Article Text
Abstract
Objective To develop new classification criteria for systemic lupus erythematosus (SLE) jointly supported by the European League Against Rheumatism (EULAR) and the American College of Rheumatology (ACR).
Methods This international initiative had four phases. (1) Evaluation of antinuclear antibody (ANA) as an entry criterion through systematic review and meta-regression of the literature and criteria generation through an international Delphi exercise, an early patient cohort and a patient survey. (2) Criteria reduction by Delphi and nominal group technique exercises. (3) Criteria definition and weighting based on criterion performance and on results of a multi-criteria decision analysis. (4) Refinement of weights and threshold scores in a new derivation cohort of 1001 subjects and validation compared with previous criteria in a new validation cohort of 1270 subjects.

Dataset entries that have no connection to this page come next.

(* ===== verification/ServerConfig.v ===== *)
(** * [norupo-server/src/config.rs] and the authentication choice of [lib.rs]

    A [Duration] is its number of milliseconds; a [SocketAddr] its address text
    and port; command-line parsing is [clap]'s. *)

From S2P Require Import Prelude RustStr Crates CoreError Routing Auth Tokens.

Inductive SocketAddr :=
| V4 (ip : str) (port : Z)
| V6 (ip : str) (port : Z).

Definition socket_addr_to_string (a : SocketAddr) : str :=
  match a with
  | V4 ip port => ip ++ lit ":" ++ dec port
  | V6 ip port => lit "[" ++ ip ++ lit "]:" ++ dec port
  end.

Record ServerConfig := mkServerConfig {
  control_addr : SocketAddr;
  http_addr : SocketAddr;
  peer_addr : SocketAddr;
  advertise_addr : option str;
  base_domain : str;
  public_scheme : str;
  redis_url : option str;
  redis_prefix : str;
  cfg_node_id : option str;
  cfg_allow_anonymous : bool;
  tokens_file : option str;
  heartbeat_ms : Z;
  response_timeout_ms : Z;
  window_bytes : Z;
  log_filter : str;
}.

(** The attribute defaults, which [ServerConfig::default()] parses. *)
Definition DEFAULT_WINDOW : Z := 256 * 1024.

Definition default_config : ServerConfig :=
  mkServerConfig (V4 (lit "0.0.0.0") 7000) (V4 (lit "0.0.0.0") 8080) (V4 (lit "0.0.0.0") 7100)
    None (lit "localhost") (lit "https") None (lit "norupo:") None false None
    15000 30000 DEFAULT_WINDOW (lit "info").

Definition heartbeat (c : ServerConfig) : Z := heartbeat_ms c.
Definition route_ttl (c : ServerConfig) : Z := heartbeat c * 3.
Definition response_timeout (c : ServerConfig) : Z := response_timeout_ms c.
Definition advertised_peer_addr (c : ServerConfig) : str :=
  default (socket_addr_to_string (peer_addr c)) (advertise_addr c).
Definition public_url (c : ServerConfig) (host : str) : str :=
  public_scheme c ++ lit "://" ++ host.

(** [control.rs] exports the same policy. *)
Definition default_route_ttl (heartbeat : Z) : Z := heartbeat * 3.

Section build_auth.
Context (from_json : str → result (gmap str PrincipalFile) str).
Context (read_to_string : str → result str str).

(** An [anyhow] error with context is its [{:#}] rendering, context first. *)
Definition build_auth (config : ServerConfig) : result StaticTokenAuth str :=
  match tokens_file config with
  | Some path =>
      let? principals :=
        map_err (λ e, lit "loading tokens from " ++ path ++ lit ": " ++ e)
                (load from_json read_to_string path) in
      Ok (static_token_auth_new principals)
  | None =>
      if cfg_allow_anonymous config then Ok static_token_auth_anonymous
      else Err (lit "no authentication configured: pass --tokens-file, or --allow-anonymous for local development")
  end.
End build_auth.

(** The edge fails closed: it accepts a token that is in no token file only
    when it was started without a token file and with [--allow-anonymous]; a
    token file always wins over the flag, and with neither it does not start. *)
Theorem build_auth_fails_closed from_json read_to_string config auth :
  build_auth from_json read_to_string config = Ok auth →
  (tokens_file config = None ∧ cfg_allow_anonymous config = true) ∨
  (∃ path ps, tokens_file config = Some path ∧ load from_json read_to_string path = Ok ps ∧
     ∀ t p, static_authenticate auth t = Ok p ↔ ps !! t = Some p).
Proof.
  unfold build_auth. destruct (tokens_file config) as [path|].
  - intros H. right. exists path. destruct (load from_json read_to_string path) as [ps|e]; [|done].
    simpl in H. injection H as <-. exists ps. split_and!; [done..|].
    intros t p. unfold static_authenticate. simpl. destruct (ps !! t); naive_solver.
  - intros H. left. guard_inv H. done.
Qed.

Lemma build_auth_fails_closed_witness :
  let from_json := λ _, Ok {[ lit "tok" := mkPrincipalFile (lit "a") None [] [] None ]} in
  let config := mkServerConfig (V4 [] 1) (V4 [] 2) (V4 [] 3) None [] [] None [] None true
                  (Some (lit "tokens.json")) 1 1 1 [] in
  ∃ auth, build_auth from_json Ok config = Ok auth ∧
  ((tokens_file config = None ∧ cfg_allow_anonymous config = true) ∨
   (∃ path ps, tokens_file config = Some path ∧ load from_json Ok path = Ok ps ∧
     ∀ t p, static_authenticate auth t = Ok p ↔ ps !! t = Some p)).
Proof.
  eexists. split; [reflexivity|].
  apply (build_auth_fails_closed _ Ok). reflexivity.
Defined.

Results The 2019 EULAR/ACR classification criteria for SLE include positive ANA at least once as obligatory entry criterion; followed by additive weighted criteria grouped in seven clinical (constitutional, haematological, neuropsychiatric, mucocutaneous, serosal, musculoskeletal, renal) and three immunological (antiphospholipid antibodies, complement proteins, SLE-specific antibodies) domains, and weighted from 2 to 10. Patients accumulating ≥10 points are classified. In the validation cohort, the new criteria had a sensitivity of 96.1% and specificity of 93.4%, compared with 82.8% sensitivity and 93.4% specificity of the ACR 1997 and 96.7% sensitivity and 83.7% specificity of the Systemic Lupus International Collaborating Clinics 2012 criteria.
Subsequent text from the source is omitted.